Data for processing:

(** * app_render.py: the review scraper and its [/scrape] endpoint

    A shallow embedding of [src/app_render.py]: the [ReviewScraper] methods
    ([detect_platform], [extract_app_id], the two fetchers with their demo
    fallback, [scrape_reviews]) and the Flask handler [scrape].

    Python values are modelled as the code uses them:
    - a [str] is a list of Unicode code points;
    - [None] is [option]'s [None];
    - an exception raised inside a [try] is the [Raise] of an error monad,
      and [except] is a [match] on it;
    - the things the program asks of its environment (the two scraping
      packages, the wall clock, [urlparse], the write under [/tmp]) are the
      fields of a [world] record. *)

From Stdlib Require Import String Ascii DecimalString.
From Stdlib Require Import List NArith ZArith Bool Lia.
Import ListNotations.

Set Implicit Arguments.

(** ** Python strings *)

Module PyStr.

(** A code point, and a [str]. *)
Definition char := N.
Definition str := list char.

(** A literal, written as an ASCII string. *)
Definition u (s : string) : str := map N_of_ascii (list_ascii_of_string s).
Arguments u s%_string.

(** [s.startswith(p)] *)
Fixpoint startswith (p s : str) : bool :=
  match p, s with
  | [], _ => true
  | _ :: _, [] => false
  | a :: p', b :: s' => (a =? b)%N && startswith p' s'
  end.

(** [p in s]: some suffix of [s] starts with [p]. *)
Fixpoint contains (p s : str) : bool :=
  startswith p s ||
  match s with
  | [] => false
  | _ :: s' => contains p s'
  end.

(** [s.replace(old, new)] for one-character [old] and [new]. *)
Definition replace_char (old new : char) (s : str) : str :=
  map (fun c => if (c =? old)%N then new else c) s.

(** [l[:n]], with Python's reading of a negative bound. *)
Definition slice_to {A} (n : Z) (l : list A) : list A :=
  if (0 <=? n)%Z then firstn (Z.to_nat n) l
  else firstn (Z.to_nat (Z.of_nat (length l) + n)) l.

(** [str.isspace] on one code point (CPython's [_PyUnicode_IsWhitespace]). *)
Definition isspace (c : char) : bool :=
  ((9 <=? c) && (c <=? 13) || (28 <=? c) && (c <=? 32)
   || (c =? 133) || (c =? 160) || (c =? 5760)
   || (8192 <=? c) && (c <=? 8202)
   || (c =? 8232) || (c =? 8233) || (c =? 8239) || (c =? 8287)
   || (c =? 12288))%N.

Fixpoint lstrip (s : str) : str :=
  match s with
  | c :: s' => if isspace c then lstrip s' else s
  | [] => []
  end.

(** [s.strip()] *)
Definition strip (s : str) : str := rev (lstrip (rev (lstrip s))).

(** The decimal digits of a natural number, as [str(n)] prints them. *)
Definition decimal (n : N) : str :=
  u (NilZero.string_of_uint (N.to_uint n)).

(** A number printed on at least [w] digits, zero-padded ([%02d], [%04d]). *)
Definition zero_padded (w : nat) (n : N) : str :=
  let d := decimal n in
  repeat 48%N (w - length d) ++ d.

End PyStr.
Import PyStr.

(** ** The two regular expressions of [extract_app_id] *)

Module Re.

(** The longest prefix of [s] whose characters are all in the class [cls]:
    what a greedy [cls+] at the end of a pattern consumes. *)
Fixpoint greedy_run (cls : char -> bool) (s : str) : str :=
  match s with
  | c :: s' => if cls c then c :: greedy_run cls s' else []
  | [] => []
  end.

(** An attempt to match [lit(cls+)] at the start of [s]: group 1. *)
Definition match_here (lit : str) (cls : char -> bool) (s : str) : option str :=
  if startswith lit s then
    match greedy_run cls (skipn (length lit) s) with
    | [] => None
    | g => Some g
    end
  else None.

(** [re.search] for a pattern of the form [lit(cls+)]: the attempts run from
    left to right, and the first that succeeds gives group 1. *)
Fixpoint search (lit : str) (cls : char -> bool) (s : str) : option str :=
  match match_here lit cls s with
  | Some g => Some g
  | None =>
      match s with
      | [] => None
      | _ :: s' => search lit cls s'
      end
  end.

(** The class [[^&]]. *)
Definition not_amp (c : char) : bool := negb (c =? 38)%N.

(** The class [\d] of a [str] pattern: the ASCII digits, and the other
    decimal digits of Unicode, given by [nd] (the table is CPython's). *)
Definition digit (nd : char -> bool) (c : char) : bool :=
  if (c <? 128)%N then ((48 <=? c) && (c <=? 57))%N else nd c.

End Re.

(** ** ReviewScraper: platform detection and identifier extraction *)

(** The platform keys ['google_play'] and ['app_store']. *)
Inductive platform_key : Type := google_play | app_store.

Exercise: Every line from the line containing "Set Implicit Arguments." through the line containing "Arguments u s%_string." in the records above must be retyped exactly. Leave out the rest.

Response to this exercise:
Set Implicit Arguments.

(** ** Python strings *)

Module PyStr.

(** A code point, and a [str]. *)
Definition char := N.
Definition str := list char.

(** A literal, written as an ASCII string. *)
Definition u (s : string) : str := map N_of_ascii (list_ascii_of_string s).
Arguments u s%_string.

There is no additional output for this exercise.